Recent policy changes have made in-plan annuities less onerous from a regulatory perspective. The Setting Every Community Up for Retirement Enhancement (SECURE) Act passed in 2019 included a provision that “allows employers to more widely offer annuity options within 401(k) plans.” Product development, however, has been slow, according to LIMRA.
“We’re in the early stages of change,” Giesing says. “We expect to see stronger growth on the retail side as opposed to the institutional side, but there is significant opportunity because of the success of the retail side. It will be interesting to see how fast this cycles through in the employer plans.”
A 2022 report from Alight found that about 13% of 113 surveyed plan sponsors offer in-plan annuities in DC plans. The study found that two-thirds of plan sponsors had operational or administrative concerns related to offering in-plan annuities, and nearly 60% had fiduciary concerns. More than half said they were waiting for the in-plan annuity market to evolve.
Products have been on the market for years. Principal Financial Group launched its Principal Pension Builder back in 2015, BlackRock came into the space in 2020 with its LifePath Paycheck, and J.P. Morgan Asset Management launched SmartRetirement Plus starting with an AIG annuity in 2021.
Fidelity announced an offering with MetLife in 2019, though it made a splash in 2021 with its “Guaranteed Income Direct,” a new retirement income product that allows participants to convert a portion of their 401(k) or 403(b) into an annuity. That product won’t be available, though, until next year, a Fidelity spokesperson told PLANADVISER.
Crossing the Rubicon
Boston-based Cerulli put out recent research showing that annuities are gaining steam as a guaranteed paycheck option within target-date funds (TDFs), often seen as a set-it-and-forget-it glide path to retirement. The report found that defined contribution plan consultants are most likely (68%) to recommend TDFs with a guaranteed income component.

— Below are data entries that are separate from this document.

(** X27.  The context is one object that every call writes, and [findAll]
    writes the verb "find" only where it finds none.  So after a [create],
    an [update] or a [delete] with an id, every [findAll] sends its request
    with the verb of that call, not with "find"; on a context without a verb
    the first [findAll] sets "find" and the following ones keep it. *)
Theorem findAll_sends_the_verb_it_finds (c : ABModelRelay.call)
    (finds : list ABModelRelay.call) (this : ABModelRelay.relay) :
  ABModelRelay.requests c = true ->
  forallb ABModelRelay.isFindAll finds = true ->
  let before := (ABModelRelay.handle c this).2 in
  let after := ABModelRelay.handled finds before in
  ABModelRelay.responseContext after = ABModelRelay.responseContext before
  /\ ABModelRelay.verb (ABModelRelay.responseContext before)
     = match c with
       | ABModelRelay.Create _ _ => VStr "create"
       | ABModelRelay.Delete _ _ => VStr "delete"
       | ABModelRelay.Update _ _ _ => VStr "update"
       | ABModelRelay.FindAll _ _ =>
           orElse (ABModelRelay.verb (ABModelRelay.responseContext this)) (VStr "find")
       end
  /\ exists gets,
       ABModelRelay.sent after = ABModelRelay.sent before ++ gets
       /\ length gets = length finds
       /\ Forall (fun r => ABModelRelay.sentWith r = ABModelRelay.responseContext before) gets.
Proof.
  intros Hrequests Hfinds before after.
  assert (ABModelRelay.verb (ABModelRelay.responseContext before)
          = match c with
            | ABModelRelay.Create _ _ => VStr "create"
            | ABModelRelay.Delete _ _ => VStr "delete"
            | ABModelRelay.Update _ _ _ => VStr "update"
            | ABModelRelay.FindAll _ _ =>
                orElse (ABModelRelay.verb (ABModelRelay.responseContext this)) (VStr "find")
            end) as Hverb.
  { unfold before. destruct c as [values answer|id answer|cond answer|id values answer];
      try reflexivity.
    cbn [ABModelRelay.requests] in Hrequests. cbn [ABModelRelay.handle].
    unfold ABModelRelay.delete. rewrite Hrequests. reflexivity. }
  assert (truthy (ABModelRelay.verb (ABModelRelay.responseContext before)) = true) as Htruthy.
  { rewrite Hverb. destruct c; try reflexivity. unfold orElse.
    destruct (truthy (ABModelRelay.verb (ABModelRelay.responseContext this))) eqn:E;
      [exact E|reflexivity]. }
  destruct (relay_finds_keep_context finds before Hfinds Htruthy) as (Hctx & Hgets).
  split; [exact Hctx|]. split; [exact Hverb|exact Hgets].
Qed.

Lemma findAll_sends_the_verb_it_finds_witness :
  let c := ABModelRelay.Create (VObj [("name", VStr "Ada")]) (Resolved tt) in
  let finds := [ABModelRelay.FindAll VUndef (Resolved tt)] in
  let before := (ABModelRelay.handle c newRelay).2 in
  let after := ABModelRelay.handled finds before in
  ABModelRelay.responseContext after = ABModelRelay.responseContext before
  /\ ABModelRelay.verb (ABModelRelay.responseContext before) = VStr "create"
  /\ exists gets,
       ABModelRelay.sent after = ABModelRelay.sent before ++ gets
       /\ length gets = length finds
       /\ Forall (fun r => ABModelRelay.sentWith r = ABModelRelay.responseContext before) gets.
Proof.
  apply (findAll_sends_the_verb_it_finds
           (ABModelRelay.Create (VObj [("name", VStr "Ada")]) (Resolved tt))
           [ABModelRelay.FindAll VUndef (Resolved tt)] newRelay); reflexivity.
Defined.

Lemma relay_handle_keeps_pk (c : ABModelRelay.call) (this : ABModelRelay.relay) :
  ABModelRelay.deletes c = false ->
  ABModelRelay.pk (ABModelRelay.responseContext (ABModelRelay.handle c this).2)
  = ABModelRelay.pk (ABModelRelay.responseContext this)
  /\ exists more,
       ABModelRelay.sent (ABModelRelay.handle c this).2 = ABModelRelay.sent this ++ more
       /\ Forall (fun r => ABModelRelay.pk (ABModelRelay.sentWith r)
                           = ABModelRelay.pk (ABModelRelay.responseContext this)) more.
Proof.
  intros Hc. destruct c as [values answer|id answer|cond answer|id values answer];
    cbn [ABModelRelay.handle].
  - split; [reflexivity|]. eexists. split; [reflexivity|]. repeat constructor.
  - cbn [ABModelRelay.deletes] in Hc. unfold ABModelRelay.delete. rewrite Hc.
    split; [reflexivity|]. exists []. rewrite app_nil_r. split; [reflexivity|constructor].
  - split; [reflexivity|]. eexists. split; [reflexivity|]. repeat constructor.
  - split; [reflexivity|]. eexists. split; [reflexivity|]. repeat constructor.
Qed.

Lemma relay_handled_keeps_pk (calls : list ABModelRelay.call) (this : ABModelRelay.relay) :
  forallb (fun c => negb (ABModelRelay.deletes c)) calls = true ->
  ABModelRelay.pk (ABModelRelay.responseContext (ABModelRelay.handled calls this))
  = ABModelRelay.pk (ABModelRelay.responseContext this)
  /\ exists more,
       ABModelRelay.sent (ABModelRelay.handled calls this) = ABModelRelay.sent this ++ more
       /\ Forall (fun r => ABModelRelay.pk (ABModelRelay.sentWith r)
                           = ABModelRelay.pk (ABModelRelay.responseContext this)) more.
Proof.
  revert this. induction calls as [|c calls IH]; intros this Hcalls.
  - split; [reflexivity|]. exists []. rewrite app_nil_r. split; [reflexivity|constructor].
  - cbn [forallb] in Hcalls. apply andb_prop in Hcalls as [Hc Hcalls].
    apply negb_true_iff in Hc.
    change (ABModelRelay.handled (c :: calls) this)
      with (ABModelRelay.handled calls (ABModelRelay.handle c this).2).
    destruct (relay_handle_keeps_pk c this Hc) as (Hpk & first & Hfirst & Hall).
    destruct (IH (ABModelRelay.handle c this).2 Hcalls) as (Hpk' & more & Hmore & Hall').
    rewrite Hpk in Hpk', Hall'. split; [exact Hpk'|].
    exists (first ++ more). split.
    + rewrite Hmore, Hfirst, app_assoc. reflexivity.
    + apply Forall_app. split; assumption.
Qed.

Embedding a guaranteed income option in a target date or default structures is a tactic that has been part of 403(b) plans, and is now gaining more interest among corporate retirement plans, according to Tim Pitney, managing director of institutional investments distribution at New York-based TIAA.
“It’s basically the reconstruction of a TDF, but instead of using bonds you’re using a liquid fixed annuity with near-zero volatility,” Pitney says. “The inclusion of the annuity takes out some of the risk from a typical bond allocation, especially for those people that are at or near retirement. Then in retirement, the annuity allows the participant to create their own personal pension with guaranteed income.”
TIAA has paid out more than $500 billion in retirement benefits to participants in higher education and other non-profit fields, the firm says. In 2022,the firm launched its first annuity-backed fixed income product for the corporate retirement market, called the TIAA Secured Income Account.
Through its educational and non-profit plans, TIAA will have over 250 clients by the end of the year with in-plan annuity options embedded into the default, and plan sizes ranging from the tens of millions to billions in assets, according to Pitney.
“We’ve crossed a rubicon of sorts,” he says. “We’ve proven that this kind of solution can be scaled.”
There are industry arguments that annuities are not the answer to a DC-based retirement system.
New research from The Morningstar Center for Retirement and Policy Studies found that annuities “do not add much value when an investor is already well-prepared for retirement.” The report found that the benefit of Social Security bridging—or delaying claims until the maximum age possible—along with adjusting asset-allocation is a better strategy for managing risk.
Meanwhile, retail annuity carriers will be focused on meeting the boom in demand, says Giesing of LIMRA.
“It happened so fast,” he says. “Some carriers are just scrambling to keep up with the volume.”